(** The body of the [try] in the [for config in configs] loop. *)
Definition session (self : EmailSender) (msg : Message) (config : Config.t)
  : list SMTPCall :=
  ((if Config.use_ssl config
    then [SMTP_SSL (smtp_server self) (Config.port config)]
    else [SMTP (smtp_server self) (Config.port config)])
   ++ (if (Config.use_tls config && negb (Config.use_ssl config))%bool
       then [starttls] else [])
   ++ [login (smtp_username self) (smtp_password self);
       send_message msg;
       quit])%list.

(** [for config in configs], from the [n]-th attempt on: the returned flag
    and the configurations tried, in the order of the "尝试配置" log
    lines. *)
Fixpoint try_configs (t : Transport) (self : EmailSender) (msg : Message)
  (n : nat) (configs : list Config.t) : bool * list Config.t :=
  match configs with
  | [] => (false, [])
  | config :: configs' =>
      match run_calls t n (session self msg config) with
      | None => (true, [config])
      | Some (SMTPAuthenticationError _) => (false, [config])
      | Some (SMTPException _) | Some (OtherException _) =>
          let '(sent, tried) := try_configs t self msg (S n) configs' in
          (sent, config :: tried)
      end
  end.

Definition configs_163 : list Config.t :=
  [ {| Config.port := 465; Config.use_ssl := true; Config.use_tls := false;
       Config.name := "SSL(465)" |};
    {| Config.port := 25; Config.use_ssl := false; Config.use_tls := false;
       Config.name := "无加密(25)" |};
    {| Config.port := 587; Config.use_ssl := false; Config.use_tls := true;
       Config.name := "TLS(587)" |} ].

(** The [configs] list chosen from the server name. *)
Definition smtp_configs (self : EmailSender) : list Config.t :=
  if Py.str_in "163.com" (smtp_server self) then configs_163
  else [ {| Config.port := smtp_port self;
            Config.use_ssl := use_ssl self;
            Config.use_tls := use_tls self;
            Config.name :=
              "原始配置(" ++ Py.str_of_int (smtp_port self) ++ ")" |} ].

Definition send_email (t : Transport) (self : EmailSender)
  (subject body : string) : bool * list Config.t :=
  if negb (enabled self) then (false, [])
  else
    let msg := {| msg_from := from_email self;
                  msg_to := String.concat ", " (to_emails self);
                  msg_subject := subject;
                  msg_body := body |} in
    try_configs t self msg 0 (smtp_configs self).

(** The spec's name for what one connection attempt yields. *)
Inductive DeliveryAttemptResult : Type :=
| Success
| AuthFailure
| TransientFailure (message : string).

Definition attempt_result (t : Transport) (self : EmailSender) (msg : Message)
  (n : nat) (config : Config.t) : DeliveryAttemptResult :=
  match run_calls t n (session self msg config) with
  | None => Success
  | Some (SMTPAuthenticationError _) => AuthFailure
  | Some (SMTPException m) | Some (OtherException m) => TransientFailure m
  end.

(** ** Vocabulary of the retry policy *)

(** Neither keyword table matches: the spec's [Transient]. *)
Definition transient (m : string) : Prop :=
  _is_rate_limit_error m = false /\ _is_quota_exceeded_error m = false.

(** The spec's [RateLimited]: a rate-limit keyword and no quota keyword. *)
Definition rate_limited (m : string) : Prop :=
  _is_rate_limit_error m = true /\ _is_quota_exceeded_error m = false.

(** What a failed attempt reports, whether it came back as [result.error]
    or as an exception; [None] when the attempt did not fail. *)
Definition failure_message (o : outcome StockAnalysisResult) : option string :=
  match o with
  | Ok r => if Py.truthy (error r) then error r else None
  | Raise m => Some m
  end.

(** The wait at the head of the [try] block of [_analyze_with_retry]. *)
Definition wait_before (self : BatchStockLLMAnalyzer) (attempt : Z) : Z :=
  if 0 <? attempt then delay_between_requests self * 2 ^ attempt else 0.

(** What [_analyze_single_stock] answers on the [n]-th submission when
    there is a graph: its own handler has turned a failure of the engine,
    or of the reading of the payload, into [result.error]. *)
Definition single_stock_script (self : BatchStockLLMAnalyzer)
  : nat -> string -> outcome StockAnalysisResult :=
  fun n symbol =>
    match reply (llm_analyzer self) n symbol (_detect_market_type symbol) with
    | Insights p =>
        match read_state p with
        | Ok stats =>
            Ok (built_result symbol (_detect_market_type symbol) p stats)
        | Raise msg => Ok (error_result symbol msg)
        end
    | Fails msg => Ok (error_result symbol msg)
    end.

(** The waits of a run are lengths [time.sleep] takes: the pacing between
    jobs and between batches, the backoff ahead of a retry and the
    extended wait of the handler. *)
Definition waits_in_range (self : BatchStockLLMAnalyzer) : Prop :=
  0 <= delay_between_requests self <= sleep_limit
  /\ delay_between_requests self * 5 * 2 ^ max_retries self <= sleep_limit
  /\ 0 <= batch_delay_multiplier self
  /\ delay_between_requests self * batch_delay_multiplier self <= sleep_limit.

(** A file system and a mail system that take whatever is written. *)
Definition accepts (st : Storage) (b : BatchAnalysisResult) : Prop :=
  write_files st b = None /\ write_summary st b = None.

* Description of the task:
Output the lines above exactly, but only those between the line holding "(sent, config :: tried)" and the line holding "(SMTPAuthenticationError _) => AuthFailure", inclusive.

* Output for this exercise:
          (sent, config :: tried)
      end
  end.

Definition configs_163 : list Config.t :=
  [ {| Config.port := 465; Config.use_ssl := true; Config.use_tls := false;
       Config.name := "SSL(465)" |};
    {| Config.port := 25; Config.use_ssl := false; Config.use_tls := false;
       Config.name := "无加密(25)" |};
    {| Config.port := 587; Config.use_ssl := false; Config.use_tls := true;
       Config.name := "TLS(587)" |} ].

(** The [configs] list chosen from the server name. *)
Definition smtp_configs (self : EmailSender) : list Config.t :=
  if Py.str_in "163.com" (smtp_server self) then configs_163
  else [ {| Config.port := smtp_port self;
            Config.use_ssl := use_ssl self;
            Config.use_tls := use_tls self;
            Config.name :=
              "原始配置(" ++ Py.str_of_int (smtp_port self) ++ ")" |} ].

Definition send_email (t : Transport) (self : EmailSender)
  (subject body : string) : bool * list Config.t :=
  if negb (enabled self) then (false, [])
  else
    let msg := {| msg_from := from_email self;
                  msg_to := String.concat ", " (to_emails self);
                  msg_subject := subject;
                  msg_body := body |} in
    try_configs t self msg 0 (smtp_configs self).

(** The spec's name for what one connection attempt yields. *)
Inductive DeliveryAttemptResult : Type :=
| Success
| AuthFailure
| TransientFailure (message : string).

Definition attempt_result (t : Transport) (self : EmailSender) (msg : Message)
  (n : nat) (config : Config.t) : DeliveryAttemptResult :=
  match run_calls t n (session self msg config) with
  | None => Success
  | Some (SMTPAuthenticationError _) => AuthFailure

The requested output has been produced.